El espectáculo de medio tiempo del Super Bowl volvió a cruzarse con la política estadounidense. Esta vez, el presidente Donald Trump lanzó duros cuestionamientos contra la actuación del artista puertorriqueño Bad Bunny, a quien calificó con términos despectivos tras su presentación en el evento deportivo más visto del año.
A través de sus redes sociales, Trump aseguró que el show fue “absolutamente terrible” y “uno de los peores de la historia”, cuestionando tanto la propuesta artística como el idioma de las canciones interpretadas durante el espectáculo.
El mandatario afirmó que “nadie entiende una palabra de lo que dice este tipo” y añadió que el baile presentado durante el show le pareció “repugnante”, comentarios que generaron inmediatas reacciones divididas entre seguidores y detractores.
La presentación de Bad Bunny destacó por su fuerte carga cultural latina y una puesta en escena centrada en identidad, diversidad y representación, elementos que fueron celebrados por parte del público y la crítica especializada.

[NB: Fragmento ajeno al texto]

(** * A single-node proof-of-work ledger: blocks, transactions, wallets

    Shallow embedding of [blockchain.js] (classes [Block], [Transaction],
    [Blockchain], [Wallet]).  The repository holds two revisions of that
    file.  The later one (its header reads "fix signature verification")
    is the one embedded in [Transaction], [Block], [Blockchain] and
    [Wallet]; the methods of the earlier revision that differ are kept in
    [Module V1].

    Conventions of the embedding:
    - JS strings are byte strings ([string]); [hash.update(str)] hashes the
      bytes of the string.
    - JS numbers that occur here (indices, timestamps, nonces, amounts) are
      integers in the range where Number arithmetic is exact and
      Number-to-string is plain decimal; they are modelled as [Z].
    - Where rounding or [NaN] matters, amounts are IEEE-754 binary64
      values ([Module Number]) and the balance scan and the admission
      tests are embedded over them ([Module Numeric]); on ledgers of
      integer amounts whose absolute values sum to less than 2^53 the two
      embeddings of the balance scan agree.
    - [Date.now()] and [crypto.randomBytes] are inputs: every operation that
      reads the clock takes the reading as an argument.
    - [throw] is a value of [result]; [try]/[catch] is [try_catch].
    - [console.log]/[console.error] have no effect on the state and are
      left out. *)

From Stdlib Require Import ZArith List Bool Lia.
From Stdlib.Strings Require Import String Ascii Byte.
From Stdlib Require Import DecimalString Permutation SpecFloat.
Import ListNotations.
Local Open Scope string_scope.
Local Open Scope list_scope.
Local Open Scope Z_scope.

Set Implicit Arguments.

(** ** Byte buffers, hex and decimal text *)

Definition bytes := list byte.

Definition byte_to_Z (b : byte) : Z := Z.of_N (Byte.to_N b).

Definition Z_to_byte (z : Z) : byte :=
  match Byte.of_N (Z.to_N (z mod 256)) with
  | Some b => b
  | None => x00
  end.

Definition string_to_bytes (s : string) : bytes := list_byte_of_string s.

(** Lowercase hexadecimal digit of a value in [0,16). *)
Definition hex_digit (z : Z) : ascii :=
  match z with
  | 0 => "0" | 1 => "1" | 2 => "2" | 3 => "3" | 4 => "4" | 5 => "5"
  | 6 => "6" | 7 => "7" | 8 => "8" | 9 => "9" | 10 => "a" | 11 => "b"
  | 12 => "c" | 13 => "d" | 14 => "e" | _ => "f"
  end%char.

(** Value of a hexadecimal digit, either case; [None] for any other char. *)
Definition hex_value (c : ascii) : option Z :=
  let n := Z.of_N (N_of_ascii c) in
  if (48 <=? n) && (n <=? 57) then Some (n - 48)
  else if (97 <=? n) && (n <=? 102) then Some (n - 87)
  else if (65 <=? n) && (n <=? 70) then Some (n - 55)
  else None.

(** [buf.toString('hex')] *)
Fixpoint to_hex (bs : bytes) : string :=
  match bs with
  | [] => EmptyString
  | b :: rest =>
      String (hex_digit (byte_to_Z b / 16))
        (String (hex_digit (byte_to_Z b mod 16)) (to_hex rest))
  end.

(** [Buffer.from(str, 'hex')]: decodes pairs of digits and stops at the
    first pair that is not hexadecimal (or at a trailing single char). *)
Fixpoint from_hex (s : string) : bytes :=
  match s with
  | String c1 (String c2 rest) =>
      match hex_value c1, hex_value c2 with
      | Some h, Some l => Z_to_byte (16 * h + l) :: from_hex rest
      | _, _ => []
      end
  | _ => []
  end.

(** Number-to-string on the integers. *)
Definition Z_to_string (z : Z) : string :=
  NilZero.string_of_int (Z.to_int z).

(** ** SHA-256 (FIPS 180-4), as [crypto.createHash('sha256')] computes it *)

Module SHA256.

Definition w32 (x : Z) : Z := Z.land x 0xffffffff.
Definition add32 (x y : Z) : Z := w32 (x + y).
Definition rotr (n x : Z) : Z :=
  Z.lor (Z.shiftr x n) (w32 (Z.shiftl x (32 - n))).
Definition not32 (x : Z) : Z := Z.lxor x 0xffffffff.

Definition Ch (x y z : Z) := Z.lxor (Z.land x y) (Z.land (not32 x) z).
Definition Maj (x y z : Z) :=
  Z.lxor (Z.lxor (Z.land x y) (Z.land x z)) (Z.land y z).
Definition Sigma0 x := Z.lxor (Z.lxor (rotr 2 x) (rotr 13 x)) (rotr 22 x).
Definition Sigma1 x := Z.lxor (Z.lxor (rotr 6 x) (rotr 11 x)) (rotr 25 x).
Definition sigma0 x := Z.lxor (Z.lxor (rotr 7 x) (rotr 18 x)) (Z.shiftr x 3).
Definition sigma1 x :=
  Z.lxor (Z.lxor (rotr 17 x) (rotr 19 x)) (Z.shiftr x 10).

(** The first 64 primes. *)
Definition is_prime (n : Z) : bool :=
forallb (fun d => negb (n mod Z.of_nat d =? 0)) (seq 2 (Z.to_nat n - 2)).

Definition primes : list Z :=
Eval vm_compute in filter is_prime (map Z.of_nat (seq 2 310)).

(** Largest [x] below [2^bits] (added to [x0]) with [x^3 <= n]. *)
Fixpoint cube_root (bits : nat) (n x0 : Z) : Z :=
match bits with
| O => x0
| S b =>
    let y := x0 + 2 ^ Z.of_nat b in
    cube_root b n (if y * y * y <=? n then y else x0)
end.

(** Round constants: the first 32 bits of the fractional parts of the cube
    roots of the primes. *)
Definition K : list Z :=
Eval vm_compute in map (fun p => w32 (cube_root 36 (p * 2 ^ 96) 0)) primes.

(** The eight chaining words. *)
Record state := mkState
{ sa : Z; sb : Z; sc : Z; sd : Z; se : Z; sf : Z; sg : Z; sh : Z }.

(** Initial chaining value: the first 32 bits of the fractional parts of
    the square roots of the first eight primes. *)
Definition H0 : state :=
match map (fun p => w32 (Z.sqrt (p * 2 ^ 64))) (firstn 8 primes) with
| [a; b; c; d; e; f; g; h] => mkState a b c d e f g h
| _ => mkState 0 0 0 0 0 0 0 0
end.

(** Padding: 0x80, zeros up to 56 mod 64, then the bit length on 8 bytes. *)
Definition be_bytes (n : nat) (z : Z) : list Z :=
  map (fun i => Z.land (Z.shiftr z (8 * Z.of_nat i)) 255) (rev (seq 0 n)).

Definition pad (msg : list Z) : list Z :=
  let len := Z.of_nat (List.length msg) in
  msg ++ [128] ++ repeat 0 (Z.to_nat ((55 - len) mod 64))
      ++ be_bytes 8 (8 * len).

(** Big-endian 32-bit words of a byte list. *)
Fixpoint words (bs : list Z) : list Z :=
  match bs with
  | b0 :: b1 :: b2 :: b3 :: rest =>
      (((b0 * 256 + b1) * 256 + b2) * 256 + b3) :: words rest
  | _ => []
  end.

(** Message schedule; [recent] holds the words computed so far, newest
    first. *)
Fixpoint schedule (n : nat) (recent : list Z) : list Z :=
  match n with
  | O => rev recent
  | S n' =>
      let w := add32 (add32 (sigma1 (nth 1 recent 0)) (nth 6 recent 0))
                     (add32 (sigma0 (nth 14 recent 0)) (nth 15 recent 0)) in
      schedule n' (w :: recent)
  end.

Definition round (s : state) (kw : Z * Z) : state :=
  let (k, w) := kw in
  let t1 := add32 (add32 (add32 (sh s) (Sigma1 (se s)))
                         (add32 (Ch (se s) (sf s) (sg s)) k)) w in
  let t2 := add32 (Sigma0 (sa s)) (Maj (sa s) (sb s) (sc s)) in
  mkState (add32 t1 t2) (sa s) (sb s) (sc s)
          (add32 (sd s) t1) (se s) (sf s) (sg s).

Definition compress (s : state) (block : list Z) : state :=
  let s' := fold_left round (combine K (schedule 48 (rev block))) s in
  mkState (add32 (sa s) (sa s')) (add32 (sb s) (sb s'))
          (add32 (sc s) (sc s')) (add32 (sd s) (sd s'))
          (add32 (se s) (se s')) (add32 (sf s) (sf s'))
          (add32 (sg s) (sg s')) (add32 (sh s) (sh s')).

(** Consumes the word list sixteen words at a time. *)
Fixpoint blocks (fuel : nat) (ws : list Z) (s : state) : state :=
  match fuel, ws with
  | S fuel', _ :: _ => blocks fuel' (skipn 16 ws) (compress s (firstn 16 ws))
  | _, _ => s
  end.

Definition digest_words (s : state) : list Z :=
  [sa s; sb s; sc s; sd s; se s; sf s; sg s; sh s].

Definition digest (msg : bytes) : bytes :=
  let ws := words (pad (map byte_to_Z msg)) in
  map Z_to_byte
      (flat_map (be_bytes 4) (digest_words (blocks (List.length ws) ws H0))).

End SHA256.

(** [crypto.createHash('sha256').update(data).digest('hex')] on a string
    and on a buffer. *)
Definition sha256_hex_bytes (data : bytes) : string :=
  to_hex (SHA256.digest data).

Definition sha256_hex (data : string) : string :=
  sha256_hex_bytes (string_to_bytes data).

(** ** Thrown errors and the error monad

    Every [throw] site of the source has its constructor; the names follow
    the error taxonomy of the specification. *)

Inductive Error : Type :=
| MissingKey                       (* signTransaction: no signing key *)
| KeyLength                        (* private key is not 32 bytes *)
| KeyInvalid                       (* privateKeyVerify answered false *)
| SigningFailed (cause : Error)    (* catch of signTransaction (2nd rev.) *)
| ImportFailed (cause : Error)     (* catch of Wallet.fromPrivateKey *)
| GenerateFailed (cause : Error)   (* catch of Wallet.generate (2nd rev.) *)
| NoSignature                      (* isValid (1st rev.): no signature *)
| MissingAddress                   (* addTransaction: sender or recipient *)
| InvalidAmount                    (* addTransaction: amount not positive *)
| InvalidSignature                 (* addTransaction: isValid is false *)
| InsufficientBalance              (* addTransaction, createTransaction *)
| Native.                          (* raised inside Buffer, crypto, secp256k1
                                      or by the JS runtime (TypeError) *)

Inductive result (A : Type) : Type :=
| Ok (a : A)
| Throw (e : Error).
Arguments Throw {A} e.

Definition rbind {A B} (r : result A) (k : A -> result B) : result B :=
  match r with
  | Ok a => k a
  | Throw e => Throw e
  end.

(** [try { body } catch (error) { handler }] *)
Definition try_catch {A} (body : result A) (handler : Error -> result A)
  : result A :=
  match body with
  | Ok a => Ok a
  | Throw e => handler e
  end.

Declare Scope result_scope.
Delimit Scope result_scope with result.
Notation "x <- c ;; k" := (rbind c (fun x => k))
  (at level 61, c at next level, right associativity) : result_scope.
Notation "' pat <- c ;; k" :=
  (rbind c (fun x => match x with pat => k end))
  (at level 61, pat pattern, c at next level, right associativity)
  : result_scope.

(** ** The JS fragments the hashing code relies on *)

(** Operands of the [+] chains: [null], a string or a number. *)
Inductive jsval : Type :=
| JSNull
| JSStr (s : string)
| JSNum (z : Z).

Definition js_to_string (v : jsval) : string :=
  match v with
  | JSNull => "null"
  | JSStr s => s
  | JSNum z => Z_to_string z
  end.

(** [a + b]: concatenation as soon as one side is a string, otherwise
    numeric addition with [null] read as 0. *)
Definition js_plus (a b : jsval) : jsval :=
  match a, b with
  | JSStr _, _ | _, JSStr _ => JSStr (js_to_string a ++ js_to_string b)
  | JSNull, JSNull => JSNum 0
  | JSNull, JSNum z | JSNum z, JSNull => JSNum z
  | JSNum x, JSNum y => JSNum (x + y)
  end.

(** An address slot: [null] or a string. *)
Definition js_of_address (a : option string) : jsval :=
  match a with
  | None => JSNull
  | Some s => JSStr s
  end.

(** [!a] is false exactly for a non-empty string. *)
Definition truthy (a : option string) : bool :=
  match a with
  | Some (String _ _) => true
  | _ => false
  end.

(** [a === b] on address slots. *)
Definition address_eqb (a b : option string) : bool :=
  match a, b with
  | None, None => true
  | Some x, Some y => String.eqb x y
  | _, _ => false
  end.

(** A numeric property that may not have been assigned yet. *)
Inductive jsnum : Type :=
| NUndefined
| NNaN
| NNum (n : Z).

Definition jsnum_to_string (n : jsnum) : string :=
  match n with
  | NUndefined => "undefined"
  | NNaN => "NaN"
  | NNum z => Z_to_string z
  end.

(** [n++] *)
Definition jsnum_incr (n : jsnum) : jsnum :=
  match n with
  | NNum z => NNum (z + 1)
  | _ => NNaN
  end.

(** *** Numbers as they are: IEEE-754 binary64

    [S754_zero], [S754_infinity], [S754_nan] and [S754_finite s m e]
    (the value [(-1)^s * m * 2^e]), with the operations of the standard
    library's executable specification of binary floating point at
    precision 53 and maximal exponent 1024, rounding to nearest, ties to
    even. *)

Module Number.

Definition prec : Z := 53.
Definition emax : Z := 1024.

Definition t : Type := spec_float.

(** The literal [0]. *)
Definition zero : t := S754_zero false.

Definition NaN : t := S754_nan.

(** [x + y] and [x - y] on two numbers. *)
Definition add (x y : t) : t := SFadd prec emax x y.
Definition sub (x y : t) : t := SFsub prec emax x y.

(** [x < y] and [x <= y]: false as soon as one side is [NaN]. *)
Definition ltb (x y : t) : bool := SFltb x y.
Definition leb (x y : t) : bool := SFleb x y.

(** The number an integer literal denotes. *)
Definition of_Z (z : Z) : t := binary_normalize prec emax z 0 false.

(** The number a decimal literal with value [p / q] denotes, for [p] and
    [q] below 2^53: the quotient rounded once ([quotient 1 10] is 0.1). *)
Definition quotient (p q : Z) : t := SFdiv prec emax (of_Z p) (of_Z q).

End Number.

(** A mantissa with [k] zero bits appended. *)
Definition shift_left (k : nat) (p : positive) : positive := Nat.iter k xO p.

(** *** [JSON.stringify] on the shapes stored in a block *)

Definition dquote : string := String (ascii_of_nat 34) EmptyString.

Sin embargo, las declaraciones de Trump volvieron a politizar el espectáculo, trasladando el debate desde lo musical hacia lo ideológico y cultural, en un contexto donde el artista también ha sido abiertamente crítico de algunas políticas migratorias en Estados Unidos. Hasta el momento, Bad Bunny no ha respondido públicamente a los comentarios del exmandatario.